── Given records

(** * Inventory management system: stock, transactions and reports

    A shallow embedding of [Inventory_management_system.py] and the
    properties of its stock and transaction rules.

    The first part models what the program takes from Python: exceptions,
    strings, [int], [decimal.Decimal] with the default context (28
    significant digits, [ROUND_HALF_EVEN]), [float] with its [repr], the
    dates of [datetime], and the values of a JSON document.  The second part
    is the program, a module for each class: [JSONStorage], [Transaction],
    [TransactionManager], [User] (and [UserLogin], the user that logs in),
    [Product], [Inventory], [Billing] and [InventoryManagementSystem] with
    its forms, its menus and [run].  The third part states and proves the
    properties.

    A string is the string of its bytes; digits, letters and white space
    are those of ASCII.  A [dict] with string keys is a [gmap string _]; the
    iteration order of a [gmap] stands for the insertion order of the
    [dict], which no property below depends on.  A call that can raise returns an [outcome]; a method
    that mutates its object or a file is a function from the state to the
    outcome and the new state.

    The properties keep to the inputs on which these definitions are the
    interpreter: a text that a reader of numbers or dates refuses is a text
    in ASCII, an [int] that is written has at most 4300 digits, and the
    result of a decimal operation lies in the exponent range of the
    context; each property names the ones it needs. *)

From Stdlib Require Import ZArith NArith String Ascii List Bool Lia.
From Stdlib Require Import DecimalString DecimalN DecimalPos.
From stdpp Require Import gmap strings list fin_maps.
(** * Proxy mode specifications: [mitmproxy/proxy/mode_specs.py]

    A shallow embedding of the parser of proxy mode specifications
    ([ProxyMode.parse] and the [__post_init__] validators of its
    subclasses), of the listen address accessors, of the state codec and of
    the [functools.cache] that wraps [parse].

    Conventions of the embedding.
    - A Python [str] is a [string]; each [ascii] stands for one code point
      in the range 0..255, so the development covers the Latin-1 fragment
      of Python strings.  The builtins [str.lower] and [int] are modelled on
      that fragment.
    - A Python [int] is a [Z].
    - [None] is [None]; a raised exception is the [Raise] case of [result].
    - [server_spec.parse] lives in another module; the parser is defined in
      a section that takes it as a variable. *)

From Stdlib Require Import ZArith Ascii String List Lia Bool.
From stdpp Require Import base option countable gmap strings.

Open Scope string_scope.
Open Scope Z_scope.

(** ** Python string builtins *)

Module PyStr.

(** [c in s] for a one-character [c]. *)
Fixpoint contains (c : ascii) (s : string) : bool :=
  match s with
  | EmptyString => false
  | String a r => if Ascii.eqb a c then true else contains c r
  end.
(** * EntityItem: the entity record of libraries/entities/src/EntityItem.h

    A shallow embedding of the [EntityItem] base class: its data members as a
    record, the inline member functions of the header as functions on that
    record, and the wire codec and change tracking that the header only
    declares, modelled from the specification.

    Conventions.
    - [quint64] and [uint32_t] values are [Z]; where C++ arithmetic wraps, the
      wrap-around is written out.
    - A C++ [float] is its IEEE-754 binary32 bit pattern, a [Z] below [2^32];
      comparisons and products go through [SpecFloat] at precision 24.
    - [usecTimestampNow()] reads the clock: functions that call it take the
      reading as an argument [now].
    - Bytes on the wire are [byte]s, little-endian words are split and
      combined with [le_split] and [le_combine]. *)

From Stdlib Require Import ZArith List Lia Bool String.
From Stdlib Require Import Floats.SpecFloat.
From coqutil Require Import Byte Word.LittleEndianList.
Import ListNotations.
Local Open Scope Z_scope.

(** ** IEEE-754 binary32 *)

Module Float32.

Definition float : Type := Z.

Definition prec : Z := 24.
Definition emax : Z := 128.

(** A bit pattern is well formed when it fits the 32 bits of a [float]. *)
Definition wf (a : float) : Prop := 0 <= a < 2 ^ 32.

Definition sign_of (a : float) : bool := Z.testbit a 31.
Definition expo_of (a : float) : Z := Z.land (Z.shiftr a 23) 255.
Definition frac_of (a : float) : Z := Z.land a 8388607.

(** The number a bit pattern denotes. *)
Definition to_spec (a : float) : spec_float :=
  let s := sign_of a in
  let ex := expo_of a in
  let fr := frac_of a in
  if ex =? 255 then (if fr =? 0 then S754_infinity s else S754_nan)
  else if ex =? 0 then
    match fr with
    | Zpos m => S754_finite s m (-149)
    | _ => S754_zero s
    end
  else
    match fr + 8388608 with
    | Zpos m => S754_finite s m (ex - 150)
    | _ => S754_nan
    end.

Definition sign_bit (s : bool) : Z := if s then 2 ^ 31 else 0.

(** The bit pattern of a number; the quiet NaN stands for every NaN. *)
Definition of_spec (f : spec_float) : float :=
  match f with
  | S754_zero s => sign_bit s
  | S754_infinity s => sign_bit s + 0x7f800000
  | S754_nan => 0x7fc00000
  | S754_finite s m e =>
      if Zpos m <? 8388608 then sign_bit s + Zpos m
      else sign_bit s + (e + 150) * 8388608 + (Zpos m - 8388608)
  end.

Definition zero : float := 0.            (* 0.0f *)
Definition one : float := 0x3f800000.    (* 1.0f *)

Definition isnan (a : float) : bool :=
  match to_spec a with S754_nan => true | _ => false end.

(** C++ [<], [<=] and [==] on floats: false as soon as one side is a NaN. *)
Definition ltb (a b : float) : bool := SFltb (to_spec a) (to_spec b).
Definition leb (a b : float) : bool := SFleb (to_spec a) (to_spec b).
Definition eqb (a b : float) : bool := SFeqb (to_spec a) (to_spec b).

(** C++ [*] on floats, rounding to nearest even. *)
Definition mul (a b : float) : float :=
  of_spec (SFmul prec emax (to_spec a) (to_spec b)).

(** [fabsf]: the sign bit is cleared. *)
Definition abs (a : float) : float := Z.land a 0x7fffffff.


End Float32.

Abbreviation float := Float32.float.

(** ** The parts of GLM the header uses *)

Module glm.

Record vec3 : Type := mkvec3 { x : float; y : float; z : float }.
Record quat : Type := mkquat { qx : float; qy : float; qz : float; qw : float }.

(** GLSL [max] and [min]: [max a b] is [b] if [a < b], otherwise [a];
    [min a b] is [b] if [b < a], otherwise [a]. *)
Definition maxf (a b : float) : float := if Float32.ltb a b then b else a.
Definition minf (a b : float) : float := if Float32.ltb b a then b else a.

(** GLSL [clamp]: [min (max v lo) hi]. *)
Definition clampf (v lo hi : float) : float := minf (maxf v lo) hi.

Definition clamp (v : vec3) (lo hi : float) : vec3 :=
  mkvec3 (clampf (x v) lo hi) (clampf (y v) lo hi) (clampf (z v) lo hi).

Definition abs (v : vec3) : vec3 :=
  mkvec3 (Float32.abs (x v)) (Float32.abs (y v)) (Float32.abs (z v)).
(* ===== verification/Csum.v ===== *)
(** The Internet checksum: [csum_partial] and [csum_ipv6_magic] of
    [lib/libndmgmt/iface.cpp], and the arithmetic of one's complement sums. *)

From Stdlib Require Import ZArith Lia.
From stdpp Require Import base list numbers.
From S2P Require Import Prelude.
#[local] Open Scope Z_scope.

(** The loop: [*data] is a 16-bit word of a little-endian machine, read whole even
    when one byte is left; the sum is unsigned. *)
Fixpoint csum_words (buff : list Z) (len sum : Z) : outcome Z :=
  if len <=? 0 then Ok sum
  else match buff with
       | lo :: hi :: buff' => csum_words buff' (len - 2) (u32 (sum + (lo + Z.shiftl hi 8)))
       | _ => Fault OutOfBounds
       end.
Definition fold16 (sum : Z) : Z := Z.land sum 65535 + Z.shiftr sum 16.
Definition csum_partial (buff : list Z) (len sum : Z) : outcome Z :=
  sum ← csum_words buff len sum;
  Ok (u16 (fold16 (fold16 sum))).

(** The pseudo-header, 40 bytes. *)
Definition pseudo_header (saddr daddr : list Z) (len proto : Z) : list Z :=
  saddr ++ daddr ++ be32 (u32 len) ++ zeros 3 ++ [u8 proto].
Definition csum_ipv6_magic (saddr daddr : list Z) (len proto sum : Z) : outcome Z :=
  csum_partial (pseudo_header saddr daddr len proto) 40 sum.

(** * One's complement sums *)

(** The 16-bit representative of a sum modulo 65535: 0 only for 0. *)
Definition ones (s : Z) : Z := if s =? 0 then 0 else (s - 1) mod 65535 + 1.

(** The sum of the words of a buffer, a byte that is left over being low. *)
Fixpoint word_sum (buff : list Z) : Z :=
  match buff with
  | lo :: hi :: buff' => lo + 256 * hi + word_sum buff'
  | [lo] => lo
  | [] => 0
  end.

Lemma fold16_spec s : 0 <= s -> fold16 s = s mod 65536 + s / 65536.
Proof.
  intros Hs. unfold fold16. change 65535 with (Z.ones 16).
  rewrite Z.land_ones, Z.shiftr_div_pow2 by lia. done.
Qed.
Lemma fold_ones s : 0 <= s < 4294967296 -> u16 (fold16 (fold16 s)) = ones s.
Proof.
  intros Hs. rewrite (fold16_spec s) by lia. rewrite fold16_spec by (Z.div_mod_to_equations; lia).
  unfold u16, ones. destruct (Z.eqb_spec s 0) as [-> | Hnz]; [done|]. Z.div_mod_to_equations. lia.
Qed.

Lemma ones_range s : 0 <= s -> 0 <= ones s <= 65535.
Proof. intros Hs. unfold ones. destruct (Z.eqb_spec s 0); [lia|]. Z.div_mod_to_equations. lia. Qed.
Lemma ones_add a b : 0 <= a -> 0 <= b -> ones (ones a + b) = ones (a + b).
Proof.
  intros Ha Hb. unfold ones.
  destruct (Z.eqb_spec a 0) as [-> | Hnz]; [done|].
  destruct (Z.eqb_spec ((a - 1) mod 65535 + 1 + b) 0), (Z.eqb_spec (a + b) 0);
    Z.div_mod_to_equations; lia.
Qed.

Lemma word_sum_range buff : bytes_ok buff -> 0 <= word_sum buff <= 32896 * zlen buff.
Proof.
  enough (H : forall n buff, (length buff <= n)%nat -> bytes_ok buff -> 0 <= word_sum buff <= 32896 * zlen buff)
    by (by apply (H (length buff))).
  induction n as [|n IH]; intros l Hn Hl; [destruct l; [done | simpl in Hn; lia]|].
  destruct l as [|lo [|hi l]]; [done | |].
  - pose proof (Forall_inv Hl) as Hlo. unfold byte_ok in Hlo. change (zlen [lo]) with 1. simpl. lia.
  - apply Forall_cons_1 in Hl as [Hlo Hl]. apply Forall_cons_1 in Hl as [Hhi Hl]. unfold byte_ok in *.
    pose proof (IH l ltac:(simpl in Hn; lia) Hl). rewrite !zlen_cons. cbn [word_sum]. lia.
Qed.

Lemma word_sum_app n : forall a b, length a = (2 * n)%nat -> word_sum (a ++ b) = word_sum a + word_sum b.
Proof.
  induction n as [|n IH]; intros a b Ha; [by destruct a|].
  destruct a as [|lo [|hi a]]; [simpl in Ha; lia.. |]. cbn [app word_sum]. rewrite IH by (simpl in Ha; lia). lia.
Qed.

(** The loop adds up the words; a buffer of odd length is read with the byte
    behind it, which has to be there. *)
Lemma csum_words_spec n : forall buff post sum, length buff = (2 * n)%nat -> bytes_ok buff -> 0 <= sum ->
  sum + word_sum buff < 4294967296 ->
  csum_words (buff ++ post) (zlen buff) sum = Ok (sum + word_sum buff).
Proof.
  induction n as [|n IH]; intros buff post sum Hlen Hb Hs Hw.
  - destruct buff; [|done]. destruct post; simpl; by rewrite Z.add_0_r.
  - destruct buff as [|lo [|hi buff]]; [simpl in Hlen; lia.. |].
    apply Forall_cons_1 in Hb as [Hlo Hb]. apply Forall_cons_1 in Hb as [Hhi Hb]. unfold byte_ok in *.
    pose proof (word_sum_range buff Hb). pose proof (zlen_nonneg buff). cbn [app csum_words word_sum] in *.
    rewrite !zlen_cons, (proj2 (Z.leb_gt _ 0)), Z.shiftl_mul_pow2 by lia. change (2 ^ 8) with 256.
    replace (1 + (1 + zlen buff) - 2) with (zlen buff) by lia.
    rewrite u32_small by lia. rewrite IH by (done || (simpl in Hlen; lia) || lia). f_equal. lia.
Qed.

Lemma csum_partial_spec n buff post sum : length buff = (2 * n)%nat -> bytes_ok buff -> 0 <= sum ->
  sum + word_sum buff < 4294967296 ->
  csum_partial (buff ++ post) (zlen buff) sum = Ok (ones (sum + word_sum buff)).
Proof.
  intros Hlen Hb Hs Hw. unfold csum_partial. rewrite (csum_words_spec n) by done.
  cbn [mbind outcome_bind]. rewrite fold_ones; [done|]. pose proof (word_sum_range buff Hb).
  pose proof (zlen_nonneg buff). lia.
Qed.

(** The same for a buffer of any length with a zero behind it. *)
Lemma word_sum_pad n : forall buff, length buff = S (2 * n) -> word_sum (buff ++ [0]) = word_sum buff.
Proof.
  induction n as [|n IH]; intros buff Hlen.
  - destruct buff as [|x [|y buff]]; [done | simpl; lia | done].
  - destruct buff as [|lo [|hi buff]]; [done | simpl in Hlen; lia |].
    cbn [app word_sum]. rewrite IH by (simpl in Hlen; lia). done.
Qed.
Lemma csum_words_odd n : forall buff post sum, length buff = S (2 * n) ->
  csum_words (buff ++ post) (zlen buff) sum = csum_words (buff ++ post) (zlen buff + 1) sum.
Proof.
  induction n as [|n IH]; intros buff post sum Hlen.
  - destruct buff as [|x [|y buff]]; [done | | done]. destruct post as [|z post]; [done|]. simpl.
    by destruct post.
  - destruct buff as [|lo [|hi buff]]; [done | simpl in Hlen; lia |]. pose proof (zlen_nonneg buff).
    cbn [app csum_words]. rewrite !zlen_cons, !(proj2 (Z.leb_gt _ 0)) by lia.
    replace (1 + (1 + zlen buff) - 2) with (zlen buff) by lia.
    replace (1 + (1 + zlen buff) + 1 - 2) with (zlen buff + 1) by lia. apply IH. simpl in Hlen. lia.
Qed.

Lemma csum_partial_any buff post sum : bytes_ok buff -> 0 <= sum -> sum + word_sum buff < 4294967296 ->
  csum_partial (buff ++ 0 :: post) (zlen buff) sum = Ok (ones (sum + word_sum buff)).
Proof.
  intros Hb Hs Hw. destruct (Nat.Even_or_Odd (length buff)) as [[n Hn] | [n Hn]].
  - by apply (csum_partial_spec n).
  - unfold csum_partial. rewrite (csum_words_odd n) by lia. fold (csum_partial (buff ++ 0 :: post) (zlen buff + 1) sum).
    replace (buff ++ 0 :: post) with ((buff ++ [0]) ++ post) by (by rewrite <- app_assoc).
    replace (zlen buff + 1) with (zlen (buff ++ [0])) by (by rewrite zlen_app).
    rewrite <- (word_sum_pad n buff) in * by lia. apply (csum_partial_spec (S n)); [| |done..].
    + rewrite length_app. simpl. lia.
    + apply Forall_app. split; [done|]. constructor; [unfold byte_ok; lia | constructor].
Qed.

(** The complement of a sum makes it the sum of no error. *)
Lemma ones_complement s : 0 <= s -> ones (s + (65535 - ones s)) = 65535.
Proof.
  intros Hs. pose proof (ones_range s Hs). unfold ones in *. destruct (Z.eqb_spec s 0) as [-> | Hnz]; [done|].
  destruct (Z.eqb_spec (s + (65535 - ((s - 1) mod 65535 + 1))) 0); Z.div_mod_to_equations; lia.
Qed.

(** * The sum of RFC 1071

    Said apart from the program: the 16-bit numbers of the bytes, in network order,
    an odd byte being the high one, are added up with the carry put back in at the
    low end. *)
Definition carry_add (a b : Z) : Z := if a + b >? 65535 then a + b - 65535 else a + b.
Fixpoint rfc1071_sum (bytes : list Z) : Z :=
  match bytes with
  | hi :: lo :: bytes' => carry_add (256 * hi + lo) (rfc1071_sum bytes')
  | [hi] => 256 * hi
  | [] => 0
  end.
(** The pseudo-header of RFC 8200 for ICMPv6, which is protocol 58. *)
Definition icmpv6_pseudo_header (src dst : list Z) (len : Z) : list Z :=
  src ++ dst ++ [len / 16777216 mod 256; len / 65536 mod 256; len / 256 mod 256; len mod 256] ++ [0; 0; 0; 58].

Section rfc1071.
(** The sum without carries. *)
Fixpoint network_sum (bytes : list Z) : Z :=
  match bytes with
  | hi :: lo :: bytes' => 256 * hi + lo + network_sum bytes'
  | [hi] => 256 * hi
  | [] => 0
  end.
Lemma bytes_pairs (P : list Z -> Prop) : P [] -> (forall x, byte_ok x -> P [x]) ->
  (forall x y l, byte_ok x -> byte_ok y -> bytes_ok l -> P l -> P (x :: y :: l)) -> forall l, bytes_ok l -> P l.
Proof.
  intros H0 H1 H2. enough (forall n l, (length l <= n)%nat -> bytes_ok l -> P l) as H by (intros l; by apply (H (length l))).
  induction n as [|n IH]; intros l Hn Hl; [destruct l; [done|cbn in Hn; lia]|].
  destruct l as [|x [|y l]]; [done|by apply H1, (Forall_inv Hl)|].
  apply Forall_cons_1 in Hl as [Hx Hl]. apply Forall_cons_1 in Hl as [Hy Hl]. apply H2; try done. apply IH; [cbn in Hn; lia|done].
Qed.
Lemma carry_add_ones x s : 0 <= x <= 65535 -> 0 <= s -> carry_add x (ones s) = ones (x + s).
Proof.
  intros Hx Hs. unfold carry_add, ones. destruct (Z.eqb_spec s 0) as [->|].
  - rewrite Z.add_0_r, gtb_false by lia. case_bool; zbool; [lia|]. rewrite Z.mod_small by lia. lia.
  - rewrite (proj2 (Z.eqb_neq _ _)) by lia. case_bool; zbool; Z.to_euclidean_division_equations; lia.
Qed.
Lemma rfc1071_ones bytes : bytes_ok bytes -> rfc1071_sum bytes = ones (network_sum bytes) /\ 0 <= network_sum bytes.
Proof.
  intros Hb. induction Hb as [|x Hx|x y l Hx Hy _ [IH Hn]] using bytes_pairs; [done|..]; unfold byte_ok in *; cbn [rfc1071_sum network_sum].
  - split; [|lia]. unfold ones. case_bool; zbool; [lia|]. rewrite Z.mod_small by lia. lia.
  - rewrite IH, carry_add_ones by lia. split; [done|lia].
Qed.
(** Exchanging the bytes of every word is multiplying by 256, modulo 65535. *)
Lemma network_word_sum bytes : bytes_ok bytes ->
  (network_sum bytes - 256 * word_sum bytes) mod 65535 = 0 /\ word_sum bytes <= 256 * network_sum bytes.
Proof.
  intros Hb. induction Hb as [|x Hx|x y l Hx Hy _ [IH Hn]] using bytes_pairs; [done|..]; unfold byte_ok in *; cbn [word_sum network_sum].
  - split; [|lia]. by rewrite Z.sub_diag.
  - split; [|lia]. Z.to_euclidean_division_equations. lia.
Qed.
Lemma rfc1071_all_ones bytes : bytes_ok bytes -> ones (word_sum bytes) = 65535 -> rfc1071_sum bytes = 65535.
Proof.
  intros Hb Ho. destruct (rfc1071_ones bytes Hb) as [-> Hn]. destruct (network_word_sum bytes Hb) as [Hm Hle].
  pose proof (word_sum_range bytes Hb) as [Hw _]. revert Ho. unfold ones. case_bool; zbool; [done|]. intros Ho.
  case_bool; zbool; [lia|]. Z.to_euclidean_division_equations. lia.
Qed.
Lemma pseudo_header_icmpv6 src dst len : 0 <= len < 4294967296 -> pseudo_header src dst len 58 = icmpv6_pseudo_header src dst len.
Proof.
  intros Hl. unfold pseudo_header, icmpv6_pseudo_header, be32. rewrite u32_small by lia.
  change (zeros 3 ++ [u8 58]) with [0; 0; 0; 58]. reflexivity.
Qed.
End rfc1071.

────

Directions: Scan the material for the string "gmap". Copy each line where it appears.

Exercise output:
    are those of ASCII.  A [dict] with string keys is a [gmap string _]; the
    iteration order of a [gmap] stands for the insertion order of the
From stdpp Require Import gmap strings list fin_maps.
From stdpp Require Import base option countable gmap strings.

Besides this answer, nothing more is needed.